In some ways this entanglement of black and Latino men with queer women of whatever race makes sense. Within the cultural logic we have inherited from Victorian times, certain bodies are too masculine and therefore excessively sexual, violent, and aggressive. Women who desired other women were imagined by the early sexologists as gender inverts, as really men. Black (and later Latino) men were imagined as overly sexual and aggressive and therefore in need of excess force from without to control their bodies. Lesbians and black men were always suspected of wanting to rape “innocent” white women.
The Lesbian Menace and the Black Rapist got twisted together in a way that can only be described as perverse. Unruly bodies and desires in need of excessive control. So the fact that these bodies get treated unfairly and are subjected to increased levels of institutional force should not really surprise us. Life may not be fair, but sadly life does play out in the most overly rehearsed ways.


26 Responses to Life’s Queer Unfairness
t_paine - December 9, 2010 at 1:27 pm
Ms Essig ignores standards of argument, supplies her own causes and effects. In every post we get a simple-minded approach to complicated subjects, no helpful ideas, just a reaffirmation of victim status for the groups she favors.
But what I find most off-putting about these writings is their relentless focus on the ugly, the dysfunctional and disabled, the freakish, the unproductive, broke representations of life. There is always anger at the normal and vilification of anything that works, that succeeds. I find this all quite queer, that is to say, odd.
trendisnotdestiny - December 9, 2010 at 3:38 pm
t_paine
Got empathy? Jeessshhh
One of the great problems in scholarship is that we often forget more than we know.
As life changes around us, we retrieve knowledge that can be dated, partial or shaped by our emotions. There is nothing wrong with being reminded about the snapshots of culture here and there. This is far from a simple minded task unless you have already concluded your learning on the subject matter.
Then, one can see your impatience with dialogue (as if you are so much further advanced in your thinking as the rest of us here) and move to solutions imbued your own pejorative “victim label” as if your ideas are helpful and the only product of an article like this is stir agreement.
Humbly, what is odd is that you would respond to Laurie’s article at all given your proclivity to normalize ugly dysfunction as a permanent idea the rest of us should be getting used to instead of moving on (revealing a strong emotional reaction to these ideas). Maybe this reactive signal indicates you still have work to do and that you forget some the reasons an article such as this is written….. Maybe not…

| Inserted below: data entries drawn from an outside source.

(** Difficulty survives a restart: what [save] writes, [load] reads back
    into any fresh state, target and timestamps both; and a stored target of
    the wrong length, or a timestamp record that is not a whole number of
    entries, is an error rather than a silently kept default. *)
Lemma consensus_save_load (c c0 : PoWConsensus) (t : Tree) (raw : bytes) :
  is_u32 (cur_target c) -> Forall is_u64 (timestamps c) -> timestamps c <> [] ->
  load (save c t) c0 = (set_timestamps (timestamps c) (set_target (cur_target c) c0), Ok tt) /\
  (List.length raw <> 4%nat ->
   load (<[key_target := raw]> t) c0 = (c0, Err (StorageError "consensus target length"))) /\
  ((List.length raw mod 8)%nat <> 0%nat ->
   exists c1 e, load (<[key_timestamps := raw]> t) c0 = (c1, Err (StorageError e))).
Proof.
  intros Ht Hts Hne. split_and!.
  - assert (save c t !! key_target = Some (to_le_bytes 4 (cur_target c))) as E1.
    { unfold save. destruct (timestamps c); [done |].
      rewrite !lookup_insert_ne by done. apply lookup_insert_eq. }
    assert (save c t !! key_timestamps = Some (concat (map (to_le_bytes 8) (timestamps c)))) as E2.
    { unfold save. destruct (timestamps c); [done | apply lookup_insert_eq]. }
    unfold load. rewrite E1, E2, to_le_bytes_length. cbn [Nat.eqb].
    rewrite words_length, Nat.mul_comm, Nat.Div0.mod_mul, Nat.div_mul by done. cbn [Nat.eqb].
    by rewrite read_words_concat, le_bytes_roundtrip.
  - intros Hlen. unfold load. rewrite lookup_insert_eq.
    by rewrite (proj2 (Nat.eqb_neq _ _) Hlen).
  - intros Hlen. unfold load. rewrite lookup_insert_ne by done. rewrite lookup_insert_eq.
    rewrite (proj2 (Nat.eqb_neq _ _) Hlen). destruct (t !! key_target) as [r|]; [| eauto].
    destruct (List.length r =? 4)%nat; eauto.
Qed.
Lemma uncle_mint_params_roundtrip (p : UncleMintParamsV1.t) :
  uncle_mint_params_wf p ->
  exists bytes, UncleMintParamsV1.enc p = Ok bytes /\
    forall rest, UncleMintParamsV1.dec (bytes ++ rest) = Ok p.
Proof.
  intros (Hi & Htp & Ho & Hev & Ha & Hn). field_lengths.
  unfold UncleMintParamsV1.enc. rewrite output_enc by done. eexists. split; [reflexivity |].
  intros rest. rewrite <- !app_assoc.
  pose proof (clear_input_length _ Hi) as Hil. pose proof (output_length _ Ho) as Hol.
  pose proof (attrs_length _ Ha) as Hal. pose proof (note_length_u32 _ Ho) as [Hnl _].
  unfold UncleMintParamsV1.dec, UncleMintParamsV1.TRAILER_SIZE, ClearInput.ENCODED_SIZE,
    CommitmentAttributes.ENCODED_SIZE in *.
  read_back. rewrite clear_input_roundtrip by done. rewrite at_least_ok by lengths.
  rewrite read_output_ok by done. rewrite at_least_ok by lengths. do 3 read_next.
  read_back. rewrite attrs_roundtrip by done. by destruct p.
Qed.

Definition spend_params_wf (p : SpendParamsV1.t) : Prop :=
  input_wf (SpendParamsV1.input p) /\ output_wf (SpendParamsV1.output p) /\
  fp_wf (SpendParamsV1.tx_nonce p).

Lemma spend_params_roundtrip (p : SpendParamsV1.t) :
  spend_params_wf p ->
  exists bytes, SpendParamsV1.enc p = Ok bytes /\ forall rest, SpendParamsV1.dec (bytes ++ rest) = Ok p.
Proof.
  intros (Hi & Ho & Hn). field_lengths. unfold SpendParamsV1.enc. rewrite output_enc by done.
  eexists. split; [reflexivity |]. intros rest. rewrite <- !app_assoc.
  pose proof (input_length _ Hi) as Hil. pose proof (output_length _ Ho) as Hol.
  pose proof (note_length_u32 _ Ho) as [Hnl _]. unfold SpendParamsV1.dec, Input.ENCODED_SIZE in *.
  read_back. rewrite input_roundtrip by done. rewrite read_output_ok by done.
  rewrite at_least_ok by lengths. read_next. by destruct p.
Qed.

Definition fee_collect_params_wf (p : FeeCollectParamsV1.t) : Prop :=
  is_u64 (FeeCollectParamsV1.total_fees p) /\ output_wf (FeeCollectParamsV1.output p) /\
  nullifier_wf (FeeCollectParamsV1.nullifier p) /\ fp_wf (FeeCollectParamsV1.tx_nonce p).

Lemma fee_collect_params_roundtrip (p : FeeCollectParamsV1.t) :
  fee_collect_params_wf p ->
  exists bytes, FeeCollectParamsV1.enc p = Ok bytes /\
    forall rest, FeeCollectParamsV1.dec (bytes ++ rest) = Ok p.
Proof.
  intros (Hf & Ho & Hnf & Hn). field_lengths. unfold FeeCollectParamsV1.enc.
  rewrite output_enc by done. eexists. split; [reflexivity |]. intros rest. rewrite <- !app_assoc.
  pose proof (output_length _ Ho) as Hol. pose proof (note_length_u32 _ Ho) as [Hnl _].
  unfold FeeCollectParamsV1.dec. rewrite at_least_ok by lengths. read_next.
  rewrite read_output_ok by done. rewrite at_least_ok by lengths. do 2 read_next. by destruct p.
Qed.

Definition fee_params_wf (p : FeeParamsV3.t) : Prop :=
  input_wf (FeeParamsV3.input p) /\ output_wf (FeeParamsV3.output p) /\ is_u64 (FeeParamsV3.fee p) /\
  point_wf (FeeParamsV3.fee_value_commit p) /\ fp_wf (FeeParamsV3.tx_nonce p).

Lemma fee_params_roundtrip (p : FeeParamsV3.t) :
  fee_params_wf p ->
  exists bytes, FeeParamsV3.enc p = Ok bytes /\ forall rest, FeeParamsV3.dec (bytes ++ rest) = Ok p.
Proof.
  intros (Hi & Ho & Hf & Hc & Hn). field_lengths. unfold FeeParamsV3.enc.
  rewrite output_enc by done. eexists. split; [reflexivity |]. intros rest. rewrite <- !app_assoc.
  pose proof (input_length _ Hi) as Hil. pose proof (output_length _ Ho) as Hol.
  pose proof (note_length_u32 _ Ho) as [Hnl _]. unfold FeeParamsV3.dec, Input.ENCODED_SIZE, read_field in *.
  rewrite at_least_ok by lengths. read_back. rewrite input_roundtrip by done.
  rewrite read_output_ok by done. rewrite at_least_ok by lengths. read_next.
  rewrite at_least_ok by lengths. read_next.
  assert (FeeTier.new (FeeTier.tier_multiplier (FeeParamsV3.tier p)) = Some (FeeParamsV3.tier p)) as ->
    by (by destruct (FeeParamsV3.tier p)).
  rewrite at_least_ok by lengths. read_back. destruct Hc as [_ ->]. cbn [negb].
  rewrite at_least_ok by lengths. read_back. destruct Hn as [_ ->]. by destruct p.
Qed.

(** ** The loops *)

Lemma read_inputs_ok (ins : list Input.t) (pre rest : list Z) (pos : Z) :
  Forall input_wf ins -> Z.of_nat (List.length pre) = pos ->
  read_fixed Input.dec Input.ENCODED_SIZE (List.length ins) (pre ++ concat (map Input.enc ins) ++ rest) pos =
  Ok (ins, pos + Z.of_nat (List.length (concat (map Input.enc ins)))).
Proof.
  intros Hw. revert pre pos. induction Hw as [|i ins Hi _ IH]; intros pre pos Hpre.
  { cbn. by rewrite Z.add_0_r. }
  pose proof (input_length _ Hi) as Hl. unfold Input.ENCODED_SIZE in *.
  cbn [List.length map concat read_fixed]. unfold Input.ENCODED_SIZE.
  rewrite <- (app_assoc (Input.enc i)). rewrite at_least_ok by lengths. read_back.
  rewrite input_roundtrip by done.
  specialize (IH (pre ++ Input.enc i) (pos + 224) ltac:(lengths)). rewrite <- app_assoc in IH.
  rewrite IH. do 2 f_equal. rewrite length_app. lia.
Qed.

Definition framed_output (o : Output.t) : list Z :=
  to_le_bytes 4 (132 + note_length o) ++ output_bytes o.

Lemma framed_enc (o : Output.t) : output_wf o -> TransferParamsV1.enc_output o = Ok (framed_output o).
Proof.
  intros Hw. unfold TransferParamsV1.enc_output. rewrite output_enc by done.
  pose proof (output_length o Hw) as Hl. destruct Hw as (_ & _ & _ & _ & _ & Hn).
  fold (note_length o) in Hn. unfold try_from_len, u32_max, MAX_NOTE_LEN in *.
  rewrite (proj2 (Z.leb_le _ _)) by lia. by rewrite Hl.
Qed.

Lemma framed_enc_all (os : list Output.t) :
  Forall output_wf os -> TransferParamsV1.enc_outputs os = Ok (concat (map framed_output os)).
Proof.
  induction 1 as [|o os Ho _ IH]; [done |]. cbn [TransferParamsV1.enc_outputs map concat].
  by rewrite framed_enc, IH.
Qed.

Lemma read_outputs_ok (os : list Output.t) (pre rest : list Z) (pos : Z) :
  Forall output_wf os -> Z.of_nat (List.length pre) = pos ->
  read_framed Output.dec (List.length os) (pre ++ concat (map framed_output os) ++ rest) pos =
  Ok (os, pos + Z.of_nat (List.length (concat (map framed_output os)))).
Proof.
  intros Hw. revert pre pos. induction Hw as [|o os Ho _ IH]; intros pre pos Hpre.
  { cbn. by rewrite Z.add_0_r. }
  pose proof (output_length _ Ho) as Hl. pose proof (note_length_u32 _ Ho) as [Hn _].
  assert (is_u32 (132 + note_length o)) as Hu.
  { destruct Ho as (_ & _ & _ & _ & _ & Hmax). fold (note_length o) in Hmax.
    unfold is_u, MAX_NOTE_LEN in *. lia. }
  assert (framed_output o = to_le_bytes 4 (132 + note_length o) ++ output_bytes o) as Hf by done.
  specialize (IH (pre ++ framed_output o) (pos + 4 + (132 + note_length o))).
  rewrite Hf in IH. rewrite <- !app_assoc in IH. specialize (IH ltac:(lengths)).
  cbn [List.length map concat read_framed]. rewrite Hf, <- !app_assoc.
  rewrite at_least_ok by lengths.
  erewrite (read_len_ok _ _ (132 + note_length o)); [| read_back; reflexivity | done].
  rewrite at_least_ok by lengths. read_back. rewrite output_roundtrip by done.
  rewrite IH. do 2 f_equal. rewrite !length_app, to_le_bytes_length. lia.
Qed.

Definition burn_params_wf (p : BurnParamsV1.t) : Prop :=
  Forall input_wf (BurnParamsV1.inputs p) /\
  is_u32 (Z.of_nat (List.length (BurnParamsV1.inputs p))) /\ fp_wf (BurnParamsV1.tx_nonce p).

Lemma try_from_len_ok (n : nat) : is_u32 (Z.of_nat n) -> try_from_len n = Ok (Z.of_nat n).
Proof.
  intros [_ Hn]. unfold try_from_len, u32_max. by rewrite (proj2 (Z.leb_le _ _)) by lia.
Qed.

Lemma burn_params_roundtrip (p : BurnParamsV1.t) :
  burn_params_wf p ->
  exists bytes, BurnParamsV1.enc p = Ok bytes /\ forall rest, BurnParamsV1.dec (bytes ++ rest) = Ok p.
Proof.
  intros (Hi & Hl & Hn). field_lengths. unfold BurnParamsV1.enc. rewrite try_from_len_ok by done.
  eexists. split; [reflexivity |]. intros rest. rewrite <- !app_assoc. unfold BurnParamsV1.dec.
  rewrite at_least_ok by lengths.
  erewrite (read_len_ok _ _ (Z.of_nat (List.length (BurnParamsV1.inputs p))));
    [| read_back; reflexivity | done].
  rewrite Nat2Z.id, read_inputs_ok; [| done | by rewrite to_le_bytes_length].
  rewrite at_least_ok by lengths. read_next. by destruct p.
Qed.

Definition transfer_params_wf (p : TransferParamsV1.t) : Prop :=
  Forall input_wf (TransferParamsV1.inputs p) /\ Forall output_wf (TransferParamsV1.outputs p) /\
  is_u32 (Z.of_nat (List.length (TransferParamsV1.inputs p))) /\
  is_u32 (Z.of_nat (List.length (TransferParamsV1.outputs p))) /\ fp_wf (TransferParamsV1.tx_nonce p).

Lemma transfer_params_roundtrip (p : TransferParamsV1.t) :
  transfer_params_wf p ->
  exists bytes, TransferParamsV1.enc p = Ok bytes /\
    forall rest, TransferParamsV1.dec (bytes ++ rest) = Ok p.
Proof.
  intros (Hi & Ho & Hil & Hol & Hn). field_lengths. unfold TransferParamsV1.enc.
  rewrite !try_from_len_ok, framed_enc_all by done. eexists. split; [reflexivity |].
  intros rest. rewrite <- !app_assoc. unfold TransferParamsV1.dec.
  rewrite at_least_ok by lengths.
  erewrite (read_len_ok _ _ (Z.of_nat (List.length (TransferParamsV1.inputs p))));
    [| read_back; reflexivity | done].
  rewrite Nat2Z.id, read_inputs_ok; [| done | by rewrite to_le_bytes_length].
  rewrite at_least_ok by lengths.
  erewrite (read_len_ok _ _ (Z.of_nat (List.length (TransferParamsV1.outputs p))));
    [| read_back; reflexivity | done].
  rewrite Nat2Z.id.
  set (pre := to_le_bytes 4 (Z.of_nat (List.length (TransferParamsV1.inputs p))) ++
    concat (map Input.enc (TransferParamsV1.inputs p)) ++
    to_le_bytes 4 (Z.of_nat (List.length (TransferParamsV1.outputs p)))).
  pose proof (read_outputs_ok (TransferParamsV1.outputs p) pre (TransferParamsV1.tx_nonce p ++ rest)
    (4 + Z.of_nat (List.length (concat (map Input.enc (TransferParamsV1.inputs p)))) + 4) Ho
    ltac:(unfold pre; lengths)) as Hr.
  unfold pre in Hr. rewrite <- !app_assoc in Hr. rewrite Hr.
  rewrite at_least_ok by lengths. read_next. by destruct p.
Qed.

(** ** Properties *)

(** The parameters of the calls that mint, pay and move tokens survive
    their wire format: a well-formed coinbase, fee payment or transfer (with
    any number of inputs and outputs and notes of any admissible size) encodes,
    and decoding the bytes, even followed by others, gives it back. *)
Lemma call_params_roundtrip (cb : PoWRewardParamsV1.t) (fee : FeeParamsV3.t)
    (tr : TransferParamsV1.t) :
  pow_params_wf cb -> fee_params_wf fee -> transfer_params_wf tr ->
  exists b1 b2 b3,
    PoWRewardParamsV1.enc cb = Ok b1 /\ FeeParamsV3.enc fee = Ok b2 /\
    TransferParamsV1.enc tr = Ok b3 /\
    forall rest, PoWRewardParamsV1.dec (b1 ++ rest) = Ok cb /\ FeeParamsV3.dec (b2 ++ rest) = Ok fee /\
                 TransferParamsV1.dec (b3 ++ rest) = Ok tr.
Proof.
  intros Hc Hf Ht. destruct (pow_params_roundtrip cb Hc) as (b1 & He1 & Hd1).
  destruct (fee_params_roundtrip fee Hf) as (b2 & He2 & Hd2).
  destruct (transfer_params_roundtrip tr Ht) as (b3 & He3 & Hd3).
  exists b1, b2, b3. split_and!; [done | done | done |]. intros rest. by split_and!.
Qed.
End roundtrip.

(** ** Concrete calls *)

Definition elem (k : Z) : list Z := to_le_bytes 32 k.

Lemma elem_bytes (k : Z) : bytes_wf 32 (elem k).
Proof. split; [apply to_le_bytes_length | apply to_le_bytes_are_bytes]. Qed.

Definition sample_note : AeadEncryptedNote := {| ciphertext := [7; 8; 9]; ephem_public := elem 5 |}.

Definition sample_output : Output.t := {|
  Output.value_commit := elem 21; Output.token_commit := elem 22; Output.commitment := elem 23;
  Output.nullifier := Some (elem 24); Output.note := sample_note |}.

Definition sample_input (k : Z) : Input.t := {|
  Input.value_commit := elem 31; Input.token_commit := elem 32; Input.nullifier := elem k;
  Input.merkle_root := elem 34; Input.user_data_enc := elem 35; Input.spend_hook := elem 0;
  Input.signature_public := elem 37 |}.

Definition sample_attrs : CommitmentAttributes.t := {|
  CommitmentAttributes.version := 0; CommitmentAttributes.public_key := elem 41;
  CommitmentAttributes.value := 60; CommitmentAttributes.asset_id := elem 0;
  CommitmentAttributes.spend_hook := elem 0; CommitmentAttributes.user_data := elem 0;
  CommitmentAttributes.blind := elem 42 |}.

(** A coinbase of 100 that keeps 60 and pays 40 to uncles. *)
Definition sample_coinbase : PoWRewardParamsV1.t := {|
  PoWRewardParamsV1.input := {|
    ClearInput.value := 100; ClearInput.asset_id := elem 0; ClearInput.value_blind := elem 51;
    ClearInput.token_blind := elem 52; ClearInput.signature_public := elem 53 |};
  PoWRewardParamsV1.total_pin := 40; PoWRewardParamsV1.effective_value := 60;
  PoWRewardParamsV1.commitment_attrs := sample_attrs;
  PoWRewardParamsV1.output := {|
    Output.value_commit := elem 21; Output.token_commit := elem 22;
    Output.commitment := @CommitmentAttributes.to_commitment toy sample_attrs;
    Output.nullifier := Some (elem 24); Output.note := sample_note |};
  PoWRewardParamsV1.nullifier := elem 77; PoWRewardParamsV1.expected_cumulative_supply := 500;
  PoWRewardParamsV1.old_cumulative_commit := elem 61; PoWRewardParamsV1.old_cumulative_blind := elem 62;
  PoWRewardParamsV1.new_cumulative_commit := elem 63; PoWRewardParamsV1.tx_nonce := elem 64 |}.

goxewu - December 9, 2010 at 4:06 pm
Professor Essig presented some facts about queer kids (for which she provided a link), and coupled them with rather commonly held cultural knowledge forming the basis of some great literature (William Faulkner, Richard Wright, James Baldwin, William Styron, et. al) and reaffirmed every now and then by real events (Willie Horton, Charles Stuart, Gene Bennett). From this she fashioned a pretty good short essay that adumbrates an interesting phenomenon: the intertwining of the stereotypes of the sexually predatory (read: feared to be superior) black male and the mannish (read: feared to be a better man than you are) lesbian. Fleshed out (pardon the pun), it’s probably a publishable article, and expanded (“A Bigger One Than You’ve Got: Black Males, Mannish Lesbians and Sexual Paranoia in America”), maybe even a book.
“Standards of argument”: Professor Essig’s nice little post isn’t a 3″ x 5″ card for the debating team.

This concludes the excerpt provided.